中に入るための列に並び、ニーナに話しかける。
「時代は変わっても、ここは相変わらず混んでいるんだな」
「食べ物や木材に鉱石、薬草に魔石。なんでも採れるからね」
「便利なのはわかるが、千年経っても迷宮の資源頼りってのは、良いことなんだろうか」
「使えるものは使っちゃえばいいのよ。資源が取れなくなったら、その時考えればいいんじゃない」
あっけらかんと言い切るニーナを見て感心する。
確かに、今心配しても仕方がないな。
それこそ千年も資源を産出してきた迷宮だ、不安を覚えても意味がない。
「なるほど、確かにニーナの言う通りだな」
「でしょ」
ニーナと話している間にも列は進み、迷宮の出入り管理をする魔道具で魔力紋の認証を行う。
この魔道具も千年前には無かった物だ。
もうすでに俺とニーナの情報は登録されているようで、すんなりと認証作業は終わった。
後はこの迷宮門とよばれるアーチをくぐり抜ければ迷宮に入れる。
「ねぇ、この門ってさ」
「あぁ、これは同じなんだな」
千年前と変わらない迷宮門を、感慨深いものを感じながら通る。
その瞬間、まばゆい光と共に浮遊感に包まれ、気がついたら場所が変わっていた。
見慣れた迷宮内部の景色だ。
「特に変わったところもないな」
「いつも通りの光景ね」
迷宮第1層。
広大な自然が広がる空間だ。
草木が生え、風が吹き、水が流れ、日が照らす、迷宮の外と全く変わらない景色が広がっていた。
この場所は迷宮門があるので危険は無いが、ここから離れると魔物が出現する領域になる。
基本的には、迷宮門に近いと魔物は弱く、離れると強くなっていく。
昔は冒険者の経験と勘で資源を採る場所を決めていたが、今は迷宮ランクによって自分に合ったエリアがわかるのだという。

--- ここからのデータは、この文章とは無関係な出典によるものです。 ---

(** [a.astype(np.uint8)] on one float, the C conversion of a double to an
    unsigned char.  C defines it where the truncated value fits the type,
    that is for [-1 < f < 256], as truncation toward zero.  Elsewhere NumPy
    on x86-64 converts to a 32-bit integer and keeps the low byte: the
    truncation modulo 256 while it fits 32 bits, and 0 (the low byte of the
    processor's "integer indefinite" value) beyond that and for nan and the
    infinities. *)
Definition astype_uint8 (f : float) : Z :=
  match Py.int_of_float f with
  | Some z =>
      if ((- 2 ^ 31 <=? z) && (z <? 2 ^ 31))%Z then (z mod 256)%Z else 0%Z
  | None => 0%Z
  end.

(** [a.astype(int)] on one float of an index array. *)
Definition astype_int (f : float) : Z :=
  match Py.int_of_float f with
  | Some z => z
  | None => 0%Z
  end.

End Np.

(** A row of an (n,3) float array, and a row of an (n,3) uint8 array. *)
Abbreviation vec3 := (float * float * float)%type (only parsing).
Abbreviation rgb8 := (Z * Z * Z)%type (only parsing).

(** ** The geometry store *)

Module PointCloud3D.

Record t : Type := mk {
  points : list vec3;
  colors : list vec3;
  undo_stack : list (nat * nat);
  cloud_height : float;
  export_layer_height : float;
  export_layer_count : Z
}.

(** [PointCloud3D.__init__]. *)
Definition init : t :=
  {| points := [];
     colors := [];
     undo_stack := [];
     cloud_height := 0.25;
     export_layer_height := 0.25;
     export_layer_count := 10 |}.

(** Assignment to the three mutable attributes of the store. *)
Definition set_buffers (self : t) (p c : list vec3) (st : list (nat * nat)) : t :=
  {| points := p;
     colors := c;
     undo_stack := st;
     cloud_height := cloud_height self;
     export_layer_height := export_layer_height self;
     export_layer_count := export_layer_count self |}.

Definition default_size : float := 1.0.
Definition default_pts : Z := 200.
Definition default_color : vec3 := (0.2, 0.6, 0.9)%float.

便利な世の中になったものだ。
「で、リュウイチは迷宮で何をするの?」
「女神のいた場所に行こうと思う」
千年前、迷宮の最下層で女神と出会ったことが、この時代に来たキッカケなんだ。
女神との邂逅はたった一度だけだったが、その時に千年後の同じ場所に来るように言われている。
「なんだ、最下層に行くだけなんだ。よかった」
俺の答えを聞いたニーナは、拍子抜けしたような表情をした。
「よかったってどういうことだ?」
「私はてっきり、1から探索だって言って全階層の完全制覇をまたやるんじゃないかって思ってたのよ」
さすがはニーナ、全階層完全制覇はモチロンやるつもりだ。
だが今は、最下層の確認が先だな。
「女神との約束があるからな、完全制覇はその後だ」
「あ、やっぱりやるんだ」
ガックリと肩を落とすニーナ。
おかしいな、迷宮の探索がしたくてついてきたと思ったんだが、もしかして調子が良くないのか?
そんなことを考えていたら、ニーナが再び動き出した。
「完全制覇のことは一旦忘れて、とりあえず奥に行きましょ」
「おう」
ほどなくして、最下層に辿り着いた俺たちは絶句していた。
迷宮の第5層、一番深い層なので最下層や最深部とも呼ばれている場所。
1層から4層まではとても広い空間になっているのだが、5層だけは小さい部屋になっている。
魔物すら現れない神殿のような部屋。
その部屋の奥、これまでは壁だった部分が崩れ、壁の向こう側が見えていた。
黒い大地と黒い空が続く異様なエリアが。
あんなエリア見たことがないぞ。
崩れた壁の近くに行くと、膝丈くらいの石碑を見つけた。
これも千年前には無かった物だ。
そこに書かれてる内容は……。
『迷宮の階層を追加したわよ。楽しんでいってね。女神より。PS 今後は勝手に女神の領域に入らないように』
「ねえリュウイチ、一旦かえ……」
「うおおおおおおおお、待望の新階層キターーーーーーー!!」
まさかまさかの、新階層追加!
千年後に来て良かった。
やる事がないなんて嘆いていたのはもう過去の話だ。
女神がなんか書いているが、そんなのはどうでもいい。
未知の、新しい、冒険が、目の前にある!
うおおおおお。
小踊りを始めた俺を見てニーナがガックリと項垂れた。